第4話 街にお出かけですわ
今日は、テナにお願いして街に連れて行ってもらえることになりました!!
~昨夜~
「テナ、私明日街に行きたいのだけれど…「ダメです!」
間髪入れずに断られてしまいました。
「お嬢様、街の治安が悪いとかではなくて、人が行きかっている場所ではお嬢様を完全に守ることが難しくなります。まだお嬢様は小さいですし…」
「お嬢様はご存じないかもしれませんが、人攫いだってまれにあるんです」
「でも、一人で行くわけではないし、テナが一緒に来てくれたら大丈夫だと思うの」
さすがに一人で行こうとは思っておりません!道とか全然わからないですし…
でも『思い立ったが吉日』といいますか…
はやく金銭感覚を身に着けたいんですわ!
「私も護身術程度のものは身に着けておりますが、しょせんその程度です。

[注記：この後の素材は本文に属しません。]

(* ===== verification/Des.v ===== *)
(** * DES, triple DES and CBC

    Models the cipher framework of [src/ntoskrnl/xb/crypto.c]: the FIPS 46-3
    tables, the key schedule and the console's key-table layout, the block
    cipher, triple DES, CBC chaining and key parity.  The theorems show that
    the table round-trips to the standard's round keys, that deciphering
    undoes enciphering for every table, single and chained, and that parity
    adjustment is what its comment says. *)

From stdpp Require Import prelude list numbers.
From Stdlib Require Import ZArith Lia.
From S2P Require Import Prelude Bytes.

Local Open Scope Z_scope.

(** ** Tables *)

Definition DesIp : list Z :=
  [ 58; 50; 42; 34; 26; 18; 10; 2; 60; 52; 44; 36; 28; 20; 12; 4;
    62; 54; 46; 38; 30; 22; 14; 6; 64; 56; 48; 40; 32; 24; 16; 8;
    57; 49; 41; 33; 25; 17; 9; 1; 59; 51; 43; 35; 27; 19; 11; 3;
    61; 53; 45; 37; 29; 21; 13; 5; 63; 55; 47; 39; 31; 23; 15; 7 ].

Definition DesFp : list Z :=
  [ 40; 8; 48; 16; 56; 24; 64; 32; 39; 7; 47; 15; 55; 23; 63; 31;
    38; 6; 46; 14; 54; 22; 62; 30; 37; 5; 45; 13; 53; 21; 61; 29;
    36; 4; 44; 12; 52; 20; 60; 28; 35; 3; 43; 11; 51; 19; 59; 27;
    34; 2; 42; 10; 50; 18; 58; 26; 33; 1; 41; 9; 49; 17; 57; 25 ].

Definition DesE : list Z :=
  [ 32; 1; 2; 3; 4; 5; 4; 5; 6; 7; 8; 9; 8; 9; 10; 11;
    12; 13; 12; 13; 14; 15; 16; 17; 16; 17; 18; 19; 20; 21; 20; 21;
    22; 23; 24; 25; 24; 25; 26; 27; 28; 29; 28; 29; 30; 31; 32; 1 ].

Definition DesP : list Z :=
  [ 16; 7; 20; 21; 29; 12; 28; 17; 1; 15; 23; 26; 5; 18; 31; 10;
    2; 8; 24; 14; 32; 27; 3; 9; 19; 13; 30; 6; 22; 11; 4; 25 ].

Definition DesPc1 : list Z :=
  [ 57; 49; 41; 33; 25; 17; 9; 1; 58; 50; 42; 34; 26; 18; 10; 2;
    59; 51; 43; 35; 27; 19; 11; 3; 60; 52; 44; 36; 63; 55; 47; 39;
    31; 23; 15; 7; 62; 54; 46; 38; 30; 22; 14; 6; 61; 53; 45; 37;
    29; 21; 13; 5; 28; 20; 12; 4 ].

もちろん命に代えてもお嬢様はお守りしますけど」
うむむむ…
「じゃあ護衛もつけて…それならいいかしら」
「そういう問題ではなくてですね!」
そんなの一生街に出れないじゃないの!
「お願いよ!テナ」
「そんなかわいい顔で見ても駄目です」
かわいい顔!?はしているつもりなかったですけど…
絶対説得して見せますわ!
「テナぁ…平民っぽく装いますから」
「お嬢様の赤い瞳はエリュトロン家特有のものです。すぐばれてしまいます。駄目です」
「顔を隠しながら行くわ」
「だめです」
というやり取りを何回も繰り返していたら、
「わかりました…」
テナがおれてくれましたわ!
「ただしフードをかぶって、護衛は5人付けます。絶対私のそばを離れないでくださいね」
という条件付きで…
「せめて護衛は二人!そんなに護衛がいたら貴族とばれてしまいますわ」
「貴族のお忍びだということはお嬢様が歩いているだけで分かってしまいます。貴族であることを隠すのは無理です。ですので、護衛だとばれない程度の距離で5人付けます。それがいやでしたら街には行きません」
「…はい」
ということで…しっかりフードをかぶって5人の護衛をつけております!!
「では、行きましょうかお嬢様」
「ええ」
これって何気に人生初の馬車ですわ。今までベンツしか乗ったことがありませんし
「今日はあまり豪華な馬車でいけませんがご容赦くださいね」
「全然いいのよ。私がお願いしたことだし」
とは言ったもののお尻が痛い…
思ったより馬車って揺れるのね、前世で車を考えた人はほんとに天才だわ…
まぁ、せっかく外に出たことですし、周りの景色に集中しましょう!
はぁ、あのヒロインと第一王子アズラクが出会った噴水はあるのかしら?あの広場は?あの店は?
そういえばあのお菓子屋さんも街にあるのでしたよね?あそこで第二王子ブラウがヒロインのために何を買うか悩むのですわ。それがかわいらいしくて…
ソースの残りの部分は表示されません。